Shadow Esports memastikan gelar juara usai meraih Booyah pada game ke-8. Dengan format Champion Rush, tim harus mengumpulkan minimal 80 poin untuk mendapatkan match point sebelum bisa mengunci gelar juara. Shadow Esports berhasil mencapai Champion Rush dengan 85 poin di game ke-7, lalu menutup turnamen lewat kemenangan di game berikutnya.
Performa Shadow Esports terbilang stabil sejak awal Grand Finals. Mereka langsung mengamankan Booyah di ronde pertama, meski sempat kehilangan momentum di game kedua. Namun, mereka mampu bangkit dan terus mengumpulkan poin hingga akhirnya mengunci gelar juara. Secara total, Shadow Esports mengoleksi 109 poin, unggul atas Dewa United yang mencatatkan 130 poin, tetapi kalah dalam sistem Champion Rush.
Pemain andalan Shadow Esports, Juan Daniel Titarsale, menyebut kemenangan ini menjadi momen penting bagi tim setelah sebelumnya gagal meraih gelar. Ia menegaskan bahwa hasil ini menjadi bukti bahwa timnya mampu bersaing dan mengalahkan tim-tim lain di level tertinggi.
“Kemenangan ini sangat berarti buat saya dan tim, setelah kami gagal jadi juara di musim sebelumnya. Akhirnya, kami bisa membuktikan bahwa kami sebagai tim mampu bersaing dan mengalahkan tim lain. Sekarang fokus kami adalah untuk bisa tampil baik di FFWS SEA 2026 Spring agar bisa lolos ke EWC,” ujar Juan.

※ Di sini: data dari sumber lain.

Definition json_parse (text : string) : M (list ListingRow) :=
  match JSON_parse text with
  | Some rows => mret rows
  | None => throw SyntaxError
  end.

(** [router.get('/dashboard', doctorAuth, ...)] *)
Definition get_dashboard (app : App) (session : SessionDoctor) : M Response :=
  try_catch
    (let doctor_id := sd_id session in
     let redisClient := redisClient app in
     let cacheKey := "appointments:" +:+ pretty doctor_id in
     (* the two variables start as [[]] and [false]; the first try block
        assigns both or, when it throws, neither *)
     '(appointments, fromCache) ←
       try_catch
         (if usable redisClient then
            cachedData ← redis_get cacheKey;
            if truthy cachedData then
              rows ← json_parse (default "" cachedData);
              mret (rows, true)
            else mret ([], false)
          else mret ([], false))
         (λ cacheErr, mret ([], false));
     appointments ←
       (if negb fromCache then
          try_catch
            (rows ← query_listing doctor_id;
             try_catch
               (if usable redisClient then
                  redis_setEx cacheKey 45 (JSON_stringify rows)
                else mret ())
               (λ cacheErr, mret ());;
             mret rows)
            (λ err, mret appointments)
        else mret appointments);
     mret (render "doctors/dashboard"
             (mkLocals session None appointments fromCache)))
    (λ err,
       mret (render "doctors/dashboard"
               (mkLocals session (Some "Error loading appointments.") [] false))).

(** [router.post('/appointment/:id/accept', doctorAuth, ...)] *)
Definition post_appointment_accept (app : App) (appointmentId : string) : M Response :=
  try_catch
    (let redisClient := redisClient app in
     let redisPublisher := redisPublisher app in
     appointmentResult ← query_details appointmentId;
     query_update "accepted" appointmentId;;
     let appointment := head appointmentResult in
     try_catch
       (if usable redisClient then
          doctor ← property appointment (λ r, doctor_id (r_appt r));
          let cacheKey := "appointments:" +:+ pretty doctor in
          redis_del cacheKey
        else mret ())
       (λ cacheErr, mret ());;
     let appointmentId' := parseInt appointmentId in
     patientId ← property appointment r_patient_id;
     doctorName ← property appointment r_doctor_name;
     specialization ← property appointment r_specialization;
     appointmentDate ← property appointment (λ r, appointment_date (r_appt r));
     startTime ← property appointment (λ r, start_time (r_appt r));
     endTime ← property appointment (λ r, end_time (r_appt r));
     let eventData :=
       mkAppointmentEvent appointmentId' patientId "accepted" doctorName
         specialization appointmentDate startTime endTime in
     (if usable redisPublisher then
        try_catch
          (redis_publish "appointment:updated" (JSON_stringify_appointment eventData))
          (λ pubErr, io_emit (io app) "appointmentStatusUpdated" eventData)
      else io_emit (io app) "appointmentStatusUpdated" eventData);;
     mret (redirect "/doctors/dashboard"))
    (λ err, mret (send 500 "Error accepting appointment")).

(** [router.post('/appointment/:id/reject', doctorAuth, ...)] *)
Definition post_appointment_reject (app : App) (appointmentId : string) : M Response :=
  try_catch
    (let redisClient := redisClient app in
     let redisPublisher := redisPublisher app in
     appointmentResult ← query_details appointmentId;
     query_update "rejected" appointmentId;;
     let appointment := head appointmentResult in
     try_catch
       (if usable redisClient then
          doctor ← property appointment (λ r, doctor_id (r_appt r));
          let cacheKey := "appointments:" +:+ pretty doctor in
          redis_del cacheKey
        else mret ())
       (λ cacheErr, mret ());;
     let appointmentId' := parseInt appointmentId in
     patientId ← property appointment r_patient_id;
     doctorName ← property appointment r_doctor_name;
     specialization ← property appointment r_specialization;
     appointmentDate ← property appointment (λ r, appointment_date (r_appt r));
     startTime ← property appointment (λ r, start_time (r_appt r));
     endTime ← property appointment (λ r, end_time (r_appt r));
     let eventData :=
       mkAppointmentEvent appointmentId' patientId "rejected" doctorName
         specialization appointmentDate startTime endTime in
     (if usable redisPublisher then
        try_catch
          (redis_publish "appointment:updated" (JSON_stringify_appointment eventData))
          (λ pubErr, io_emit (io app) "appointmentStatusUpdated" eventData)
      else io_emit (io app) "appointmentStatusUpdated" eventData);;
     mret (redirect "/doctors/dashboard"))
    (λ err, mret (send 500 "Error rejecting appointment")).
(** * autoReply: the message-to-reply loop of the Vencord plugin

    A shallow embedding of [src/autoReply/index.tsx] and of the native
    helper [makeAIRequest], with the proofs of the properties the
    specification states about the history assembler, the provider adapter,
    the reply splitter and the debounce gate.  The older [src/autoReply.tsx]
    has the same [getMessageHistory], [generateReply] and [handleMessage];
    its [makeAICall], which has no [catch] block, is in [Module Legacy]. *)

From Stdlib Require Import List NArith ZArith Bool Lia String Ascii.
Import ListNotations.

Set Implicit Arguments.

(* ===================================================================== *)
(** ** JavaScript strings *)
(* ===================================================================== *)

(** A JavaScript string is a sequence of UTF-16 code units. *)
Definition code_unit := N.
Definition jsstring := list code_unit.

(** ASCII literals of the source, as code units. *)
Fixpoint js (s : string) : jsstring :=
  match s with
  | EmptyString => []
  | String c r => N_of_ascii c :: js r
  end.

(** The line feed, written [\n] in the source. *)
Definition LF : code_unit := 10%N.

(** [===] on strings: equality of the code-unit sequences. *)
Fixpoint jseq (a b : jsstring) : bool :=
  match a, b with
  | [], [] => true
  | x :: a', y :: b' => N.eqb x y && jseq a' b'
  | _, _ => false
  end.

(** ECMAScript WhiteSpace and LineTerminator code points: what
    [String.prototype.trim] strips and what [\s] matches. *)
Definition isWhiteSpace (c : code_unit) : bool :=
  (N.eqb c 9 || N.eqb c 10 || N.eqb c 11 || N.eqb c 12 || N.eqb c 13 ||
   N.eqb c 32 || N.eqb c 160 || N.eqb c 5760 ||
   (N.leb 8192 c && N.leb c 8202) ||
   N.eqb c 8232 || N.eqb c 8233 || N.eqb c 8239 || N.eqb c 8287 ||
   N.eqb c 12288 || N.eqb c 65279)%N.

Fixpoint trimStart (s : jsstring) : jsstring :=
  match s with
  | c :: r => if isWhiteSpace c then trimStart r else s
  | [] => []
  end.

(** [String.prototype.trim]. *)
Definition trim (s : jsstring) : jsstring :=
  rev (trimStart (rev (trimStart s))).

(** [s.trim() !== ""]. *)
Definition nonBlank (s : jsstring) : bool := negb (jseq (trim s) []).

(** [haystack.includes(needle)]. *)
Fixpoint startsWith (s p : jsstring) : bool :=
  match p, s with
  | [], _ => true
  | y :: p', x :: s' => N.eqb x y && startsWith s' p'
  | _ :: _, [] => false
  end.

Fixpoint includes (s p : jsstring) : bool :=
  startsWith s p ||
  match s with
  | [] => false
  | _ :: s' => includes s' p
  end.

(** [arr.slice(start)] for an integral [start]: a negative start counts from
    the end, and both ends are clamped to the array. *)
Definition slice (A : Type) (start : Z) (l : list A) : list A :=
  let len := Z.of_nat (List.length l) in
  let k := if (start <? 0)%Z then Z.max (len + start) 0 else Z.min start len in
  skipn (Z.to_nat k) l.

(* ===================================================================== *)
(** ** Data model *)
(* ===================================================================== *)

(** [role: "user" | "model"]. *)
Inductive Role := user | model.

Definition Role_eqb (a b : Role) : bool :=
  match a, b with
  | user, user | model, model => true
  | _, _ => false
  end.

(** [interface ChatHistory { role; parts: { text }[] }].  Every history
    entry the plugin builds has the one-element [parts] array [[{ text }]]
    and is read only through [parts[0].text], so the entry carries that
    text. *)
Record ChatHistory := { role : Role; text : jsstring }.
(** Observable events, in the order they happen. A store through a
    [volatile] lvalue is one of them. *)
Inductive event :=
| Ev_malloc (size : Z) (res : pointer)
| Ev_vstore (b : nat) (ofs : Z) (v : Z)
| Ev_clock (t : Z)
| Ev_stdout (text : string).

Record state := State {
  heap : gmap nat (list Z);
  clock_reads : nat;
  stdout : string;
  environ : gmap string string;
  files : gmap string string;
  trace : list event
}.

Definition set_heap (h : gmap nat (list Z)) (s : state) : state :=
  State h (clock_reads s) (stdout s) (environ s) (files s) (trace s).

Definition emit (e : event) (s : state) : state :=
  State (heap s) (clock_reads s) (stdout s) (environ s) (files s) (trace s ++ [e]).

Definition tick (s : state) : state :=
  State (heap s) (S (clock_reads s)) (stdout s) (environ s) (files s) (trace s).

Definition put_stdout (text : string) (s : state) : state :=
  State (heap s) (clock_reads s) (stdout s +:+ text) (environ s) (files s) (trace s).

(** A process starts with an empty heap, nothing written, no event, and
    the environment and file system it is given. *)
Definition initial_state (env fs : gmap string string) : state :=
  State ∅ 0 EmptyString env fs [].

(** The sizes asked of the allocator, and the volatile stores as
    (offset, value), each in the order of the trace. *)
Definition malloc_requests (t : list event) : list Z :=
  omap (fun e => match e with Ev_malloc n _ => Some n | _ => None end) t.

Definition volatile_stores (t : list event) : list (Z * Z) :=
  omap (fun e => match e with Ev_vstore _ i v => Some (i, v) | _ => None end) t.

(** Events that are memory traffic: the allocation and the stores. *)
Definition is_memory_event (e : event) : bool :=
  match e with
  | Ev_malloc _ _ | Ev_vstore _ _ _ => true
  | Ev_clock _ | Ev_stdout _ => false
  end.

(** The same platform, started with another command line. *)
Definition with_argv (a : list string) (P : platform) : platform :=
  Platform a (malloc_succeeds P) (garbage P) (ticks P).

(** ** The monad of C statements: state passing, with undefined behaviour
    and the exhaustion of the loop budget as the two ways not to return. *)
Inductive result (A : Type) :=
| Done (a : A) (s : state)
| Undef (s : state)
| OutOfFuel (s : state).
Arguments Done {A} a s.
Arguments Undef {A} s.
Arguments OutOfFuel {A} s.

(** The state a computation was left in, however it ended. *)
Definition state_of {A} (r : result A) : state :=
  match r with
  | Done _ s | Undef s | OutOfFuel s => s
  end.

Definition M (A : Type) : Type := state -> result A.

Definition ret {A} (a : A) : M A := fun s => Done a s.

Definition bind {A B} (m : M A) (k : A -> M B) : M B :=
  fun s => match m s with
           | Done a s' => k a s'
           | Undef s' => Undef s'
           | OutOfFuel s' => OutOfFuel s'
           end.

Declare Scope c_scope.
Delimit Scope c_scope with C.
Notation "'do' x <- m ;; k" := (bind m (fun x => k))
  (at level 10, x name, m at level 99, k at level 200) : c_scope.
Notation "'exec' m ;; k" := (bind m (fun _ => k))
  (at level 10, m at level 99, k at level 200) : c_scope.
Local Open Scope c_scope.

(** [for (uint64_t i = i0; cond i; i = next i) body i] *)
Fixpoint for_loop (fuel : nat) (cond : Z -> bool) (next : Z -> Z)
    (body : Z -> M unit) (i : Z) : M unit :=
  match fuel with
  | O => fun s => OutOfFuel s
  | S fuel' =>
      if cond i
      then exec body i ;; for_loop fuel' cond next body (next i)
      else ret tt
  end.

(** ** The platform's primitives *)
Section Primitives.
Variable P : platform.

(** The [n] bytes of a fresh block: whatever the memory held. *)
Definition fresh_bytes (n : Z) : list Z :=
  (fun k => to_uint8 (garbage P k)) <$> seq 0 (Z.to_nat n).
(** C8, as the code has it. The startup health check probes all seed
    URLs, round after round with one second between rounds, until a URL
    answers with a 2xx status (it returns nil), the timeout has elapsed or
    the calling context is done; given fuel for the rounds of the timeout it
    ends in one of these ways, or with the error of a request that could not
    be built. The calling context being done ends the loop, and its error is
    what is returned. The error of a send and the 401 of an answer are only
    recorded, the latest replacing the earlier, and the loop goes on. When
    the loop ends, a recorded error of the context kind or a 401 error is
    returned as it is; any other recorded error, and no recorded error, gives
    an error that wraps [ErrNoClient].

    In detail: a round whose probes can be built stops at the first answer
    with a 2xx status, and the check then returns nil; a round without such
    an answer probes every URL once and hands on the error recorded last by
    its answers, or the error it was given when none of them records one.
    When no probe is ever answered with a 2xx status and the calling context
    is never done, the check ends after the rounds that the timeout takes
    with the result for the error recorded last by all the probes of the
    run, in the order in which they were sent. *)
Theorem startupHealthcheck_outcomes (E : Env) (c : Client) (fuel : nat) (timeout : Z)
  (w : World) :
  doer_total E → (1 ≤ fuel)%nat → timeout < Z.of_nat fuel * second →
  (∃ r w', startupHealthcheck E c fuel timeout w = Ok r w'
           ∧ startup_outcome E c (clock w) timeout r w')
  ∧ (∀ e, IsContextErr (Some e) || IsUnauthorized (Some e) = true →
          startup_result (Some e) = Some e)
  ∧ (∀ e, IsContextErr (Some e) || IsUnauthorized (Some e) = false →
          ∃ e', startup_result (Some e) = Some e' ∧ Cause e' = ErrNoClient)
  ∧ (∃ e', startup_result None = Some e' ∧ Cause e' = ErrNoClient)
  ∧ (∀ fuel' start lastErr w0 l w1 e,
        startup_urls E c (urls c) lastErr w0 = Ok (inr l) w1 →
        env_ctxErr E (clock w1 + second) = Some e →
        startupHealthcheck_loop E c (S fuel') start timeout lastErr w0
        = Ok (startup_result (Some e)) w1)
  ∧ (∀ fuel' start lastErr w0 l w1,
        startup_urls E c (urls c) lastErr w0 = Ok (inr l) w1 →
        env_ctxErr E (clock w1 + second) = None →
        startupHealthcheck_loop E c (S fuel') start timeout lastErr w0
        = if bool_decide (timeout < clock w1 + second - start)
          then Ok (startup_result l) (set_clock (clock w1 + second) w1)
          else startupHealthcheck_loop E c fuel' start timeout l
                 (set_clock (clock w1 + second) w1))
  ∧ (∀ fuel' start lastErr w0 ret w1,
        startup_urls E c (urls c) lastErr w0 = Ok (inl ret) w1 →
        startupHealthcheck_loop E c (S fuel') start timeout lastErr w0 = Ok ret w1)
  ∧ (∀ us lastErr w0,
        (∀ u, u ∈ us → env_NewRequest E "HEAD" u = None) →
        let A := round_answers E c us (ndo w0) in
        ∃ w1, startup_urls E c us lastErr w0 = Ok (round_result lastErr A) w1
              ∧ ndo w1 = (ndo w0 + round_sends A)%nat
              ∧ clock w1 = clock w0 + latency E (ndo w0) (round_sends A))
  ∧ (∀ lastErr (A : list Answer),
        (∀ i a, A !! i = Some a → is_success a = true →
           (∀ j b, (j < i)%nat → A !! j = Some b → is_success b = false) →
           round_result lastErr A = inl None ∧ round_sends A = S i)
        ∧ (Forall (λ a, is_success a = false) A →
           round_result lastErr A = inr (latest lastErr A) ∧ round_sends A = length A))
  ∧ (∀ init (A : list Answer) a,
        latest init [] = init
        ∧ latest init (A ++ [a])
          = match recorded_by a with Some e => Some e | None => latest init A end)
  ∧ ((∀ u, u ∈ urls c → env_NewRequest E "HEAD" u = None) →
     (∀ t, env_ctxErr E t = None) →
     (∀ i req, is_success (env_Do E i req) = false) →
     ∃ rounds w',
       (1 ≤ rounds ≤ fuel)%nat
       ∧ startupHealthcheck E c fuel timeout w
         = Ok (startup_result (latest None (run_answers E c (ndo w) rounds))) w'
       ∧ ndo w' = (ndo w + rounds * length (urls c))%nat
       ∧ timeout < clock w' - clock w).
Proof.
  intros Htot Hf Ht.
  split; [|split; [|split; [|split; [|split; [|split; [|split; [|split; [|split; [|split]]]]]]]]].
  - unfold startupHealthcheck. rewrite run_bind. cbn [gets].
    apply startup_loop_spec; [done | done | lia | by left].
  - apply startup_result_verbatim.
  - intros e He. rewrite startup_result_wrapped by done. eauto.
  - eexists. split; reflexivity.
  - intros fuel' start lastErr w0 l w1 e Hrun Hctx.
    cbn [startupHealthcheck_loop]. rewrite run_bind, Hrun, run_bind. cbn [gets].
    by rewrite Hctx.
  - intros fuel' start lastErr w0 l w1 Hrun Hctx.
    cbn [startupHealthcheck_loop]. rewrite run_bind, Hrun, run_bind. cbn [gets].
    rewrite Hctx, run_bind. cbn [modify]. rewrite run_bind. cbn [gets clock set_clock].
    by case_bool_decide.
  - intros fuel' start lastErr w0 ret w1 Hrun.
    cbn [startupHealthcheck_loop]. by rewrite run_bind, Hrun.
  - intros us lastErr w0 Hnew. by apply startup_round.
  - intros lastErr A. split.
    + intros i a Hi Ha Hbefore.
      assert (Hfind : list_find (λ a, is_success a = true) A = Some (i, a)).
      { apply list_find_Some. split; [done|]. split; [done|].
        intros j b Hj Hlt. rewrite (Hbefore j b) by done. done. }
      unfold round_result, round_sends. by rewrite Hfind.
    + intros Hno.
      assert (Hfind : list_find (λ a, is_success a = true) A = None).
      { apply list_find_None. eapply Forall_impl; [exact Hno|].
        intros a Ha. cbn in Ha. by rewrite Ha. }
      unfold round_result, round_sends. by rewrite Hfind.
  - intros init A a. split; [apply latest_nil | apply latest_snoc].
  - intros Hnew Hctx Hno. unfold startupHealthcheck. rewrite run_bind. cbn [gets].
    destruct (startup_loop_timeout E c Htot Hnew Hctx Hno fuel (clock w) timeout None w)
      as (rounds & w' & Hr & Hrun & Hn & Hto); [done | lia |].
    exists rounds, w'. split; [done|]. split; [done|]. split; done.
Qed.
(** * goCep-k8s: the cache-aside CEP lookup of [internal/cep/service.go]

    The service is embedded as a program over the calls it makes to its
    collaborators (the SQL cache table, the ViaCEP HTTP client, the clock and
    the logger).  A program is a tree of calls; a handler gives every call a
    reply and threads its own world through the run, and the run records the
    calls in the order they were made.  The statements below quantify over
    all handlers, hence over every behaviour of the database, of the provider
    and of the clock. *)

From Stdlib Require Import ZArith Lia Bool Ascii String DecimalString.
From stdpp Require Import base option list strings gmap.

Local Open Scope string_scope.
Local Open Scope Z_scope.

(** ** Values of the Go runtime the service handles *)

(** [[]byte]: the serialized payload and the HTTP body. *)
Definition bytes := list Byte.byte.

(** [time.Duration]: a count of nanoseconds in an int64. *)
Definition Duration := Z.

Definition maxDuration : Duration := 2 ^ 63 - 1.
Definition minDuration : Duration := - 2 ^ 63.

(** [time.Time]: an instant (nanoseconds on the absolute scale) and the
    location it is presented in. *)
Inductive Location := Local | UTC.

Record Time := mkTime { instant : Z; location : Location }.

(** [t.Sub(u)]: the difference of the instants, clamped to the range of a
    Duration. *)
Definition time_Sub (t u : Time) : Duration :=
  let d := instant t - instant u in
  if maxDuration <? d then maxDuration
  else if d <? minDuration then minDuration
  else d.

(** [t.UTC()]: the same instant, presented in UTC. *)
Definition time_UTC (t : Time) : Time := mkTime (instant t) UTC.

(** ** Errors

    Go errors are values; the sentinels of the package and of [database/sql]
    are compared by identity, [fmt.Errorf] with [%w] wraps an error, and
    everything a collaborator reports (driver, transport, codec) is foreign to
    the package. *)
Inductive error : Type :=
| ErrInvalidCEP
| ErrNotFound
| sql_ErrNoRows
| ForeignError (msg : string)
| Errorf_w (prefix : string) (err : error)
| Errorf_d (prefix : string) (n : Z).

Ia juga menambahkan bahwa tim memilih tetap tenang dan fokus pada permainan sendiri di tengah persaingan yang ketat. Menurutnya, faktor mental menjadi kunci keberhasilan mereka dalam mengamankan kemenangan.
“Secara permainan, kami merasa masih belum terlalu maksimal. Tapi karena kami memang percaya satu sama lain, akhirnya kami bisa juara. Saat ini kami sudah mau juara, cuma bilang ke teman-teman untuk tetap fokus saja. Apa pun hasilnya ke depan, kita terima, karena rezeki sudah diatur oleh Yang di Atas,” lanjutnya.
Meski berhasil menjadi juara, Juan mengakui performa timnya masih bisa ditingkatkan. Ia berharap Shadow Esports dapat tampil lebih konsisten saat menghadapi kompetisi di level Asia Tenggara.
“Kalau dari saya pribadi sih, belum puas. Dilihat dari hasilnya tadi, kami baru menyentuh Champion Rush di game ke-7, dan baru bisa juara lewat Booyah di game ke-8. Kami ingin belajar untuk bisa tampil lebih konsisten lagi, supaya ke depannya bisa mendapatkan poin dengan lebih cepat,” tambah Juan.
Sebagai juara, Shadow Esports berhak membawa pulang hadiah utama senilai Rp250 juta dari total prize pool Rp850 juta. Hasil ini juga memastikan mereka menjadi salah satu wakil Indonesia di FFWS SEA 2026 Spring, bersama EVOS Divine, Bigetron by Vitality, ONIC Esports, dan RRQ Kazu.
Grand Finals FFNS 2026 Spring di Palembang berlangsung meriah dengan kehadiran komunitas dan penggemar Free Fire. Acara ini digelar di Palembang Sport and Convention Center (PSCC) dengan menghadirkan perpaduan esports dan budaya lokal, termasuk penampilan seni tradisional khas Sumatera Selatan.
Rangkaian FFNS 2026 Spring sendiri telah dimulai sejak Januari 2026 dan diikuti lebih dari 42.000 peserta dari berbagai jalur kualifikasi. Turnamen ini mencatat peningkatan partisipasi yang signifikan dibandingkan musim sebelumnya.
Setelah menjuarai FFNS 2026 Spring, Shadow Esports akan melanjutkan perjuangan mereka di FFWS SEA 2026 Spring dengan target meraih hasil terbaik dan mengamankan tiket menuju Esports World Cup 2026.